__DATA UNDER STUDY__
++++++

(** The result of the loop does not depend on the order of the actions. *)
Lemma best_perm (h : B -> res ext) (l l' : list A) (s v : ext) :
  Permutation l l' ->
  for_each l s (fold_body r better h) = Ok v ->
  for_each l' s (fold_body r better h) = Ok v.
Proof.
  intros Hp Hl.
  destruct (best_lower r leq better leq_refl leq_trans better_true better_false
              h l s Hl) as [Hs Hall].
  destruct (best_total r better h l' s) as [v' Hl'].
  { intros a Hin. apply (Permutation_in _ (Permutation_sym Hp)) in Hin.
    destruct (Hall a Hin) as (b' & x & Hr & Hx & _). eauto. }
  destruct (best_lower r leq better leq_refl leq_trans better_true better_false
              h l' s Hl') as [Hs' Hall'].
  rewrite Hl'. f_equal. apply leq_antisym.
  - apply (best_upper r leq better h l' v s Hl' Hs).
    intros a b' x Hin Hr Hx.
    apply (Permutation_in _ (Permutation_sym Hp)) in Hin.
    destruct (Hall a Hin) as (b'' & x' & Hr' & Hx' & Hle).
    assert (b'' = b') as -> by congruence.
    assert (x' = x) as -> by congruence. assumption.
  - apply (best_upper r leq better h l v' s Hl Hs').
    intros a b' x Hin Hr Hx.
    apply (Permutation_in _ Hp) in Hin.
    destruct (Hall' a Hin) as (b'' & x' & Hr' & Hx' & Hle).
    assert (b'' = b') as -> by congruence.
    assert (x' = x) as -> by congruence. assumption.
Qed.

End FoldOrder.

Lemma utility_range (b : board) (u : Z) :
  wf_board b -> utility b = Ok u -> -1 <= u <= 1.
Proof.
  intros Hwf Hu. rewrite (utility_lines b Hwf) in Hu.
  destruct (has_line b O); [inversion Hu; lia|].
  destruct (has_line b X); inversion Hu; lia.
Qed.

Lemma actions_nonempty (b : board) (acts : list action) :
  wf_board b -> terminal b = Ok false -> actions b = Ok acts -> acts <> [].
Proof.
  intros Hwf Ht Ha. rewrite (terminal_lines b Hwf) in Ht.
  assert (acts = filter (fun a => is_empty (cell_of b a)) grid) as E
    by (rewrite (actions_spec Hwf) in Ha; congruence).
  pose proof (actions_length b Hwf) as Hlen. rewrite <- E in Hlen.
  intros ->. simpl in Hlen. rewrite <- Hlen in Ht.
  rewrite !orb_true_r in Ht. discriminate.
Qed.

Section ValueFacts.

Variable so : list action -> list action.
Hypothesis so_perm : forall l, Permutation (so l) l.

(** The loop of a node, for the side to move. *)
Lemma node_loop (turn : mark) (k : nat) (b : board) (v : ext) :
  wf_board b ->
  value_at so turn (S k) b = Ok v ->
  (terminal b = Ok true /\ exists u, utility b = Ok u /\ v = Fin u) \/
  (terminal b = Ok false /\ exists acts, actions b = Ok acts /\ acts <> [] /\
     for_each (so acts) (match turn with X => NegInf | O => PosInf end)
       (match turn with
        | X => fold_body (result b) ext_ltb (min_value so k)
        | O => fold_body (result b) min_better (max_value so k)
        end) = Ok v).
Proof.
  intros Hwf Hv. rewrite value_at_S in Hv. apply node_inv in Hv.
  destruct Hv as [H|(Ht & acts & Ha & Hl)]; [left; assumption|].
  right. split; [assumption|]. exists acts. split; [assumption|].
  split; [|assumption]. apply (actions_nonempty b acts Hwf Ht Ha).
Qed.

(** What the loop of a node says about the children. *)
Lemma node_children (turn : mark) (k : nat) (b : board) (acts : list action)
    (v : ext) :
  for_each (so acts) (match turn with X => NegInf | O => PosInf end)
    (match turn with
     | X => fold_body (result b) ext_ltb (min_value so k)
     | O => fold_body (result b) min_better (max_value so k)
     end) = Ok v ->
  forall a, In a acts ->
    exists b' x, result b a = Ok b' /\
      value_at so (other turn) k b' = Ok x /\
      match turn with X => ext_le x v | O => ext_le v x end.
Proof.
  intros Hl a Hin. apply (proj2 (in_so so so_perm acts a)) in Hin.
  destruct turn; simpl.
  - destruct (best_lower (result b) ext_le ext_ltb ext_le_refl ext_le_trans
                ext_ltb_le max_better_false _ _ _ Hl) as [_ Hall].
    destruct (Hall a Hin) as (b' & x & Hr & Hx & Hle). eauto.
  - destruct (best_lower (result b) ext_ge min_better ext_ge_refl ext_ge_trans
                min_better_true min_better_false _ _ _ Hl) as [_ Hall].
    destruct (Hall a Hin) as (b' & x & Hr & Hx & Hle). eauto.
Qed.

Lemma value_fin (n : nat) : forall b turn v,
  wf_board b -> value_at so turn n b = Ok v ->
  exists z, v = Fin z /\ -1 <= z <= 1.
Proof.
  induction n as [|n IH]; intros b turn v Hwf Hv.
  { destruct turn; discriminate. }
  destruct (node_loop turn n b v Hwf Hv)
    as [(Ht & u & Hu & ->)|(Ht & acts & Ha & Hne & Hl)].
  - exists u. split; [reflexivity|]. apply (utility_range b u Hwf Hu).
  - pose proof (node_children turn n b acts v Hl) as Hch.
    assert (exists a b', In a (so acts) /\ result b a = Ok b' /\
              value_at so (other turn) n b' = Ok v) as (a & b' & _ & Hr & Hx).
    { destruct turn.
      - destruct (best_arg (result b) ext_ltb _ _ _ (@None action) Hl)
          as (om' & _ & [[_ E]|(a & b' & Hin & _ & Hr & Hx)]).
        + exfalso. destruct acts as [|a0 t]; [congruence|].
          destruct (Hch a0 (or_introl eq_refl)) as (b' & x & Hr & Hx & Hle).
          destruct (result_facts a0 Hwf Hr) as (p & _ & Hwf' & _).
          destruct (IH b' O x Hwf' Hx) as (z & -> & _).
          subst v. discriminate.
        + exists a, b'. auto.
      - destruct (best_arg (result b) min_better _ _ _ (@None action) Hl)
          as (om' & _ & [[_ E]|(a & b' & Hin & _ & Hr & Hx)]).
        + exfalso. destruct acts as [|a0 t]; [congruence|].
          destruct (Hch a0 (or_introl eq_refl)) as (b' & x & Hr & Hx & Hle).
          destruct (result_facts a0 Hwf Hr) as (p & _ & Hwf' & _).
          destruct (IH b' X x Hwf' Hx) as (z & -> & _).
          subst v. discriminate.
        + exists a, b'. auto. }
    destruct (result_facts a Hwf Hr) as (p & _ & Hwf' & _).
    apply (IH b' (other turn) v Hwf' Hx).
Qed.

Lemma value_at_total (turn : mark) (n : nat) (b : board) :
  wf_board b -> (empties b < n)%nat ->
  exists z, value_at so turn n b = Ok (Fin z) /\ -1 <= z <= 1.
Proof.
  intros Hwf Hn.
  destruct (@value_total so so_perm n b Hwf Hn) as [[v1 H1] [v2 H2]].
  destruct turn; simpl.
  - destruct (value_fin n b X v1 Hwf H1) as (z & -> & Hz). eauto.
  - destruct (value_fin n b O v2 Hwf H2) as (z & -> & Hz). eauto.
Qed.

(** X8: with a sufficient recursion budget [max_value] and [min_value]
    return -1, 0 or 1 on every 3x3 board: the infinities they start from
    never come out. *)
Theorem value_range (n : nat) (b : board) :
  wf_board b -> (empties b < n)%nat ->
  (exists z, max_value so n b = Ok (Fin z) /\ -1 <= z <= 1) /\
  (exists z, min_value so n b = Ok (Fin z) /\ -1 <= z <= 1).
Proof.
  intros Hwf Hn. split.
  - apply (value_at_total X n b Hwf Hn).
  - apply (value_at_total O n b Hwf Hn).
Qed.

Lemma value_at_mono (turn : mark) (n m : nat) (b : board) (v : ext) :
  (n <= m)%nat -> value_at so turn n b = Ok v -> value_at so turn m b = Ok v.
Proof.
  intros Hle Hv. destruct turn; simpl in *;
    eapply value_mono_le; eauto.
Qed.

(** X9: on a 3x3 board that is not terminal [minimax] returns an empty
    cell, and the move is optimal: the board it leads to has, for the
    opponent, the value of the current board, and no other legal move leads
    to a better one for the player to move. *)
Theorem minimax_optimal_move (fuel : nat) (b : board) :
  wf_board b -> terminal b = Ok false -> (empties b <= fuel)%nat ->
  exists turn a b' z acts,
    player b = Ok turn /\ actions b = Ok acts /\
    minimax so fuel b = Ok (Some a) /\
    In a acts /\ result b a = Ok b' /\
    value_at so turn (S fuel) b = Ok (Fin z) /\
    value_at so (other turn) fuel b' = Ok (Fin z) /\
    forall a2, In a2 acts ->
      exists b2 z2, result b a2 = Ok b2 /\
        value_at so (other turn) fuel b2 = Ok (Fin z2) /\
        match turn with X => z2 <= z | O => z <= z2 end.
Proof.
  intros Hwf Ht Hfuel.
  exists (if Nat.eqb (count X b) (count O b) then X else O).
  set (turn := if Nat.eqb (count X b) (count O b) then X else O).
  assert (player b = Ok turn) as Hp by (apply player_spec; assumption).
  destruct (value_at_total turn (S fuel) b Hwf) as (z & Hv & _); [lia|].
  destruct (node_loop turn fuel b (Fin z) Hwf Hv)
    as [(Ht' & _)|(_ & acts & Ha & Hne & Hl)]; [congruence|].
  destruct (@minimax_attains so fuel b turn acts z Ht Hp Ha Hl)
    as (a & b' & Hmm & Hin & Hr & Hv').
  exists a, b', z, acts.
  split; [assumption|]. split; [assumption|]. split; [assumption|].
  split; [apply (proj1 (in_so so so_perm acts a)); assumption|].
  split; [assumption|]. split; [assumption|].
  split; [destruct turn; exact Hv'|].
  intros a2 Hin2.
  destruct (node_children turn fuel b acts (Fin z) Hl a2 Hin2)
    as (b2 & x & Hr2 & Hx & Hle).
  destruct (result_facts a2 Hwf Hr2) as (p & _ & Hwf2 & _).
  destruct (value_fin fuel b2 (other turn) x Hwf2 Hx) as (z2 & -> & _).
  exists b2, z2. split; [assumption|]. split; [assumption|].
  destruct turn; unfold ext_le in Hle; simpl in Hle;
    apply Z.ltb_ge in Hle; assumption.
Qed.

++++++

__YOUR GOAL__
Only the lines above starting at the one containing "destruct (value_at_total turn" and ending at the one containing "exists a, b', z, acts.", both included, are to be returned, exactly as they read.

__WRITTEN SOLUTION__
  destruct (value_at_total turn (S fuel) b Hwf) as (z & Hv & _); [lia|].
  destruct (node_loop turn fuel b (Fin z) Hwf Hv)
    as [(Ht' & _)|(_ & acts & Ha & Hne & Hl)]; [congruence|].
  destruct (@minimax_attains so fuel b turn acts z Ht Hp Ha Hl)
    as (a & b' & Hmm & Hin & Hr & Hv').
  exists a, b', z, acts.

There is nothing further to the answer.